Back in my younger days I would have taken this difficulty as a personal challenge, and pulled all-nighters until I had slain the beast. But I’m crankier now, and less patient with unfriendly software. Now my attitude is more “If the software doesn’t want to do what I want it to do, screw it. I’ll find something else that will.”
When I’m working with Drupal, I feel like I’m playing one of the early computer adventure games, where I have to guess what word the developer wants me to use in order to find something in the desk I’m searching (“search” doesn’t find anything, neither does “look”, but “examine?”) without enough clues.
Heck, I even bought a book on Drupal, and all it did was tell me what I could easily figure out for myself, and did nothing to extend my understanding beyond that.

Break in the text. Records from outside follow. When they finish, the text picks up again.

(** The tokens of a class string: its maximal runs of code units that are
    not white space, in order. *)
Definition tokens (s : jsstring) : list jsstring := List.filter nonempty (pieces s).

(** What a template literal substitutes for a property read that may have
    found nothing: the text of [undefined]. *)
Definition interpolate (x : option jsstring) : jsstring :=
  match x with
  | Some s => s
  | None => js "undefined"
  end.

End JS.

Export JS.

(** ** Values and objects *)

(** The JavaScript values the component handles: a React element is its type
    and its props object, a function is known by its identity. *)
Inductive value : Type :=
  | VUndefined
  | VNull
  | VBool (b : bool)
  | VString (s : jsstring)
  | VFunction (f : N)
  | VArray (xs : list value)
  | VElement (type : jsstring) (props : gmap jsstring value).

(** An object used as a map from property names to values. *)
Abbreviation Props := (gmap jsstring value).

(** ** The component *)

Module Button.

(** [variant?: 'primary' | 'secondary' | 'destructive' | 'outline' | 'ghost'] *)
Inductive VariantKind : Type :=
  | primary | secondary | destructive | outline | ghost.

(** [size?: 'small' | 'medium' | 'large'] *)
Inductive SizeKind : Type :=
  | small | medium | large.

(** The string literal each member of the union is. *)
Definition variantKey (v : VariantKind) : jsstring :=
  match v with
  | primary => js "primary"
  | secondary => js "secondary"
  | destructive => js "destructive"
  | outline => js "outline"
  | ghost => js "ghost"
  end.

Definition sizeKey (s : SizeKind) : jsstring :=
  match s with
  | small => js "small"
  | medium => js "medium"
  | large => js "large"
  end.

Definition allVariants : list VariantKind :=
  [primary; secondary; destructive; outline; ghost].

Definition allSizes : list SizeKind := [small; medium; large].

(** [const buttonVariants = { ... }], entry by entry as written. *)
Definition buttonVariantsEntries : list (jsstring * jsstring) :=
  [ (js "primary", js "bg-blue-600 text-white hover:bg-blue-700 focus:ring-blue-500");
    (js "secondary", js "bg-gray-600 text-white hover:bg-gray-700 focus:ring-gray-500");
    (js "destructive", js "bg-red-600 text-white hover:bg-red-700 focus:ring-red-500");
    (js "outline", js "border-2 border-gray-300 text-gray-700 hover:bg-gray-50 focus:ring-gray-500");
    (js "ghost", js "text-gray-700 hover:bg-gray-100 focus:ring-gray-500") ].

Definition buttonVariants : gmap jsstring jsstring := list_to_map buttonVariantsEntries.

(** [const buttonSizes = { ... }], entry by entry as written. *)
Definition buttonSizesEntries : list (jsstring * jsstring) :=
  [ (js "small", js "px-3 py-1.5 text-sm");
    (js "medium", js "px-4 py-2 text-base");
    (js "large", js "px-6 py-3 text-lg") ].

Definition buttonSizes : gmap jsstring jsstring := list_to_map buttonSizesEntries.

(** [const baseClasses = '...'] *)
Definition baseClasses : jsstring :=
  js "inline-flex items-center justify-center font-medium rounded-md transition-colors focus:outline-none focus:ring-2 focus:ring-offset-2 disabled:opacity-50 disabled:pointer-events-none".

(** [`${baseClasses} ${variantClasses} ${sizeClasses} ${className}`.trim()] *)
Definition combine (base variantClasses sizeClasses className : jsstring) : jsstring :=
  trim (base ++ js " " ++ variantClasses ++ js " " ++ sizeClasses ++ js " " ++ className).

(** Truthiness, and the two short-circuit operators: [a || b] is [a] when
    [a] is truthy and [b] otherwise, [a && b] is [b] when [a] is truthy and
    [a] otherwise. *)
Definition truthy (v : value) : bool :=
  match v with
  | VUndefined | VNull => false
  | VBool b => b
  | VString s => nonempty s
  | VFunction _ | VArray _ | VElement _ _ => true
  end.

Definition jsOr (a b : value) : value := if truthy a then a else b.
Definition jsAnd (a b : value) : value := if truthy a then b else a.

(** The bindings of the parameter pattern
    [{ variant = 'primary', size = 'medium', isLoading = false, disabled,
       className = '', children, ...props }]. *)
Record Params : Type := {
  variant : VariantKind;
  size : SizeKind;
  isLoading : bool;
  disabled : value;
  className : jsstring;
  children : value;
  props : Props
}.

(** The names the pattern binds; [...props] collects every other own
    property. *)
Definition recognized : list jsstring :=
  [js "variant"; js "size"; js "isLoading"; js "disabled"; js "className"; js "children"].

I’m no novice. I’ve been shuffling electrons around for a living for over a quarter of a century. I’ve no doubt I *can* handle anything Drupal throws at me. The nagging question for me has always been “Why should I?” There are too many alternatives to justify spending a lot of time on that when I could be building Rails sites, or other projects that I understand more completely.
Still there are attractive bits in Drupal, so I’ll continue to nibble at it from time to time, and curse the developers and writers for reveling in their obscurity. It’s #3 (sliding to #4 as Rails moves up the chart) on my list of tools I’ll use to build websites.